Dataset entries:
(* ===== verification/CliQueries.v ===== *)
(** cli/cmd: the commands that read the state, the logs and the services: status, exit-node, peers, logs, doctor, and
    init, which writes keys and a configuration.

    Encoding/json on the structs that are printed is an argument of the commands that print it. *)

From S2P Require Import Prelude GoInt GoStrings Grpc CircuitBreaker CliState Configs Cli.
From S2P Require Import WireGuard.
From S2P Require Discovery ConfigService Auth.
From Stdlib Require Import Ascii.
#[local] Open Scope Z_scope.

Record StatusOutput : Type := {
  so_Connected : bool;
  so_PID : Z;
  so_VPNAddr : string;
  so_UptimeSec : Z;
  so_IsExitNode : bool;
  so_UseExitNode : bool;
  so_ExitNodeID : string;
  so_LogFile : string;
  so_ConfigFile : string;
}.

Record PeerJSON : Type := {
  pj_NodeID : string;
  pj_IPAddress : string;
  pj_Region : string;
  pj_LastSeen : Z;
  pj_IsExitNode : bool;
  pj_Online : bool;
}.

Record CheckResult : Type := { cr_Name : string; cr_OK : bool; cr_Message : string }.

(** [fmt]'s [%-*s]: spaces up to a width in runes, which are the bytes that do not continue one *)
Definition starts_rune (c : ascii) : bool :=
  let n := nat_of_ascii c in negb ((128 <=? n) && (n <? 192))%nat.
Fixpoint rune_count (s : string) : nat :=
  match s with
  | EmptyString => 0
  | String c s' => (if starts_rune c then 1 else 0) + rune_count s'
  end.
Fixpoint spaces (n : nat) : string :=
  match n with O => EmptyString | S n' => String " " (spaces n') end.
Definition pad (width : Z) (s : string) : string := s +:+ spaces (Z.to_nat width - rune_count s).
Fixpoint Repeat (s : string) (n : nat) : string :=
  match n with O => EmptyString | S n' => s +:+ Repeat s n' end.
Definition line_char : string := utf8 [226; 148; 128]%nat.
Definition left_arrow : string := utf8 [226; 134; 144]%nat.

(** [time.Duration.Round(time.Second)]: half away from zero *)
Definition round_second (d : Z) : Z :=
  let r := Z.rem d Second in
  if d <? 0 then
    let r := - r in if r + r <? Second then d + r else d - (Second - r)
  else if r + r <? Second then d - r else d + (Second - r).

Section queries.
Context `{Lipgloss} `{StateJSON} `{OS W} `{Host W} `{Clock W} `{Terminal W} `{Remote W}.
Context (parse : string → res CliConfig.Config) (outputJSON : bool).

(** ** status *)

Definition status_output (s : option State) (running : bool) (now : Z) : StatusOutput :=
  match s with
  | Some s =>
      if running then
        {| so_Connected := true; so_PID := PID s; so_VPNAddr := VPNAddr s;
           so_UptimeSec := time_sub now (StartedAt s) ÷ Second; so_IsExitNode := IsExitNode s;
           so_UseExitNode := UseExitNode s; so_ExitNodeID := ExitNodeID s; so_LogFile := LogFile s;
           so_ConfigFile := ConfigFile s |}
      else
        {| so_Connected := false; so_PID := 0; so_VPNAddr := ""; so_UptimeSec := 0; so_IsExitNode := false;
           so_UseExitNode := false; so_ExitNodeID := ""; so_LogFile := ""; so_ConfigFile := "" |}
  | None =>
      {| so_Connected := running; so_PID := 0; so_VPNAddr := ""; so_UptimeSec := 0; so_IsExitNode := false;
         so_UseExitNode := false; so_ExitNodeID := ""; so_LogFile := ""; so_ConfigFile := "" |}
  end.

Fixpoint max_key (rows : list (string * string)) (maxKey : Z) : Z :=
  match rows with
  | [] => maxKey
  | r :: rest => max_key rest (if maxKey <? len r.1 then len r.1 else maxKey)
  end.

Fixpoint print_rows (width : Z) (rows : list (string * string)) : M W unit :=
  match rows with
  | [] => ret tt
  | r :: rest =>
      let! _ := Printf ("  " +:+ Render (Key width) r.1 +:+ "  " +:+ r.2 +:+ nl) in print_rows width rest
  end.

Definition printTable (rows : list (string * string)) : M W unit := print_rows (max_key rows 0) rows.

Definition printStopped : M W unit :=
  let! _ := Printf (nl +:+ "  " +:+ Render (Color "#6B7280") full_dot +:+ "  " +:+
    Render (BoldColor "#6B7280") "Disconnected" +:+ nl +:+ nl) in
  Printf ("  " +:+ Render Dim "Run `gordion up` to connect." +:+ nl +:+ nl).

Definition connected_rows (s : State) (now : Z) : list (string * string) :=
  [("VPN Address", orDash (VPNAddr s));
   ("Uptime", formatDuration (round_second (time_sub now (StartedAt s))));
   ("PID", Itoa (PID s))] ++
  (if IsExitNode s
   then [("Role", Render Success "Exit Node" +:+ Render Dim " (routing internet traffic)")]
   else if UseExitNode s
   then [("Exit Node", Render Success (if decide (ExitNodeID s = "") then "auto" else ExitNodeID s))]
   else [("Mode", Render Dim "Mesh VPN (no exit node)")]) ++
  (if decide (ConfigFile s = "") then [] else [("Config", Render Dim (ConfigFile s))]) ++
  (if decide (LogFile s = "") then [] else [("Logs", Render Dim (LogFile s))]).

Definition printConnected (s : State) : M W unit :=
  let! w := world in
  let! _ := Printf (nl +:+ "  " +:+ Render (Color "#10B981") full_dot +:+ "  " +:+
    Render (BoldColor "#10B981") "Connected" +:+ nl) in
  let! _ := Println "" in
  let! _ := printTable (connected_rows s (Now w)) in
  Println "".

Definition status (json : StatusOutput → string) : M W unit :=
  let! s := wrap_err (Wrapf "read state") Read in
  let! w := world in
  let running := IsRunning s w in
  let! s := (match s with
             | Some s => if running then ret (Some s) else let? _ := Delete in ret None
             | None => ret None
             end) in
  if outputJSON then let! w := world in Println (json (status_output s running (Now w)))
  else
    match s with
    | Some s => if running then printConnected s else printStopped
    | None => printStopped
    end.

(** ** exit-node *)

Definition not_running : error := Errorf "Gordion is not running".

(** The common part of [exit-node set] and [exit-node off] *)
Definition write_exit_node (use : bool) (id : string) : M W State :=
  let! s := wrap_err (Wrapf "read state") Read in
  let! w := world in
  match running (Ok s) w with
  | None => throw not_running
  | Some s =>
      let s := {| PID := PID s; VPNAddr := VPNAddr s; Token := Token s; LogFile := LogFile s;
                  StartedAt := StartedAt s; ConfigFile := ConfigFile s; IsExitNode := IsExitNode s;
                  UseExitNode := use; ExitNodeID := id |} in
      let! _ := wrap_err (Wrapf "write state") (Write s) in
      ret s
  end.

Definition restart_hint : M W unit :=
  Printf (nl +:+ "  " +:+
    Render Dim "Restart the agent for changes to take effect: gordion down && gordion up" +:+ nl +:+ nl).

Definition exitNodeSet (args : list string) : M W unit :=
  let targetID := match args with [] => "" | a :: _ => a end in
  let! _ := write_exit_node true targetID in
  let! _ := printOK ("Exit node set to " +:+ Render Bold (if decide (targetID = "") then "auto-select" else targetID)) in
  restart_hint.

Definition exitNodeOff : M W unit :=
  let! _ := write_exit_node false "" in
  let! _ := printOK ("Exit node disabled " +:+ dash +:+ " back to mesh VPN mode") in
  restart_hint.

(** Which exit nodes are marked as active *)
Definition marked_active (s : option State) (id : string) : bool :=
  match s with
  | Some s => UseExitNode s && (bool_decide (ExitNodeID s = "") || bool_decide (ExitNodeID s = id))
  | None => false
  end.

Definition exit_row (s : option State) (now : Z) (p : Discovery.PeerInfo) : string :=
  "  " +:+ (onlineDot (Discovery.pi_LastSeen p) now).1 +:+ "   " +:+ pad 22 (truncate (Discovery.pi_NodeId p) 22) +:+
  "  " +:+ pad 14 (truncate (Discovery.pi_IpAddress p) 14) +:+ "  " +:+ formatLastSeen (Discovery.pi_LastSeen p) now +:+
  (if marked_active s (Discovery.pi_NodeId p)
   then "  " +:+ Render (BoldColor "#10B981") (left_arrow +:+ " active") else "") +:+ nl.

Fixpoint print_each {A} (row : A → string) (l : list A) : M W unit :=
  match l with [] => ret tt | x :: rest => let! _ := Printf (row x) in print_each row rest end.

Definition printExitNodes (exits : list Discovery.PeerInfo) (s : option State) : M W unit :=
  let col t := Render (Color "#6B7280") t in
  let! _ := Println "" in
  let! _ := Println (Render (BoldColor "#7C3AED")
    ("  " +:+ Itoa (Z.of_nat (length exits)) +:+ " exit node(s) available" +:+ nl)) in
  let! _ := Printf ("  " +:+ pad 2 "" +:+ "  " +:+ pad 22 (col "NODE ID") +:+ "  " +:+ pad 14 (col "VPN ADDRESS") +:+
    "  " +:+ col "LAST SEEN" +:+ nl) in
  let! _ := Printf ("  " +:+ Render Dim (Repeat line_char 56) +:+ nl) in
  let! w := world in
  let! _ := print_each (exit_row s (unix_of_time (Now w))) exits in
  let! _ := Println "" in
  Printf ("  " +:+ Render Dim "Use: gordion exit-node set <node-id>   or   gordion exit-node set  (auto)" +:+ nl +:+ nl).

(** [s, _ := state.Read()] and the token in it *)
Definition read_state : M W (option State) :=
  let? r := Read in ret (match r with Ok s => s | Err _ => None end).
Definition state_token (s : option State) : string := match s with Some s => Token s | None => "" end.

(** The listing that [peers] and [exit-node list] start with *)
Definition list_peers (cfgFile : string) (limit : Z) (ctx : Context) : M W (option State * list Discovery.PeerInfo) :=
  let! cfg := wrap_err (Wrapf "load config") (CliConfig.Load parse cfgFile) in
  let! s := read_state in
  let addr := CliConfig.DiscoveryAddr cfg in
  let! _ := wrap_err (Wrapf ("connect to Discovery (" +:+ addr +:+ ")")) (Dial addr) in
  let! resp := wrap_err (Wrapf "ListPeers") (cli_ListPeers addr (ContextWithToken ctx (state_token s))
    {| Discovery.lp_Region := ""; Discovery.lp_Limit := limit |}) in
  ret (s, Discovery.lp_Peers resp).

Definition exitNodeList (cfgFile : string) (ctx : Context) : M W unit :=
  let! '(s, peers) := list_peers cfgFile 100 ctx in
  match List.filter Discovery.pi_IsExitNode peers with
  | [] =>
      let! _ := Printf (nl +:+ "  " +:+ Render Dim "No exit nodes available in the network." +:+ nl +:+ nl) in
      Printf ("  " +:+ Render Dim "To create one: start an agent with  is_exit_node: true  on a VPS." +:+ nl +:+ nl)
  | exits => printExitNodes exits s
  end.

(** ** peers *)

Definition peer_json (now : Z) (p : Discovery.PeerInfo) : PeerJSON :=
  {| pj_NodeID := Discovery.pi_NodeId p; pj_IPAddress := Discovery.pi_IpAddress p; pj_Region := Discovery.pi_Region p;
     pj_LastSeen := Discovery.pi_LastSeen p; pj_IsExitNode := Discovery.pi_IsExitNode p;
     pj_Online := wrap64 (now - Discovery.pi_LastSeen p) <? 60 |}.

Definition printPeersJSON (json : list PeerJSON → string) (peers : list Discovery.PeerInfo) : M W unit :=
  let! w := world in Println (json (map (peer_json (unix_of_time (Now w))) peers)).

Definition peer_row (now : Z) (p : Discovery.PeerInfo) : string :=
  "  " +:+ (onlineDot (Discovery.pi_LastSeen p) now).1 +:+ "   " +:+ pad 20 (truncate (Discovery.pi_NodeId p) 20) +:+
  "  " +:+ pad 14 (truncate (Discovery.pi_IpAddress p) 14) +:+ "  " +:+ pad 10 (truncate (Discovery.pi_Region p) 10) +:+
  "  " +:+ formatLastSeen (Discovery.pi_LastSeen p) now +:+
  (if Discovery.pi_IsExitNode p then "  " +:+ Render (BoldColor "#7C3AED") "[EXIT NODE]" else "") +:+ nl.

> **TO DO**
In the entries above, the lines from the one bearing "#[local] Open Scope Z_scope." up to and including the one bearing "so_VPNAddr := VPNAddr s;" should be transcribed exactly; no other line is wanted.

> **SOLUTION FOR THIS PROBLEM**
#[local] Open Scope Z_scope.

Record StatusOutput : Type := {
  so_Connected : bool;
  so_PID : Z;
  so_VPNAddr : string;
  so_UptimeSec : Z;
  so_IsExitNode : bool;
  so_UseExitNode : bool;
  so_ExitNodeID : string;
  so_LogFile : string;
  so_ConfigFile : string;
}.

Record PeerJSON : Type := {
  pj_NodeID : string;
  pj_IPAddress : string;
  pj_Region : string;
  pj_LastSeen : Z;
  pj_IsExitNode : bool;
  pj_Online : bool;
}.

Record CheckResult : Type := { cr_Name : string; cr_OK : bool; cr_Message : string }.

(** [fmt]'s [%-*s]: spaces up to a width in runes, which are the bytes that do not continue one *)
Definition starts_rune (c : ascii) : bool :=
  let n := nat_of_ascii c in negb ((128 <=? n) && (n <? 192))%nat.
Fixpoint rune_count (s : string) : nat :=
  match s with
  | EmptyString => 0
  | String c s' => (if starts_rune c then 1 else 0) + rune_count s'
  end.
Fixpoint spaces (n : nat) : string :=
  match n with O => EmptyString | S n' => String " " (spaces n') end.
Definition pad (width : Z) (s : string) : string := s +:+ spaces (Z.to_nat width - rune_count s).
Fixpoint Repeat (s : string) (n : nat) : string :=
  match n with O => EmptyString | S n' => s +:+ Repeat s n' end.
Definition line_char : string := utf8 [226; 148; 128]%nat.
Definition left_arrow : string := utf8 [226; 134; 144]%nat.

(** [time.Duration.Round(time.Second)]: half away from zero *)
Definition round_second (d : Z) : Z :=
  let r := Z.rem d Second in
  if d <? 0 then
    let r := - r in if r + r <? Second then d + r else d - (Second - r)
  else if r + r <? Second then d - r else d + (Second - r).

Section queries.
Context `{Lipgloss} `{StateJSON} `{OS W} `{Host W} `{Clock W} `{Terminal W} `{Remote W}.
Context (parse : string → res CliConfig.Config) (outputJSON : bool).

(** ** status *)

Definition status_output (s : option State) (running : bool) (now : Z) : StatusOutput :=
  match s with
  | Some s =>
      if running then
        {| so_Connected := true; so_PID := PID s; so_VPNAddr := VPNAddr s;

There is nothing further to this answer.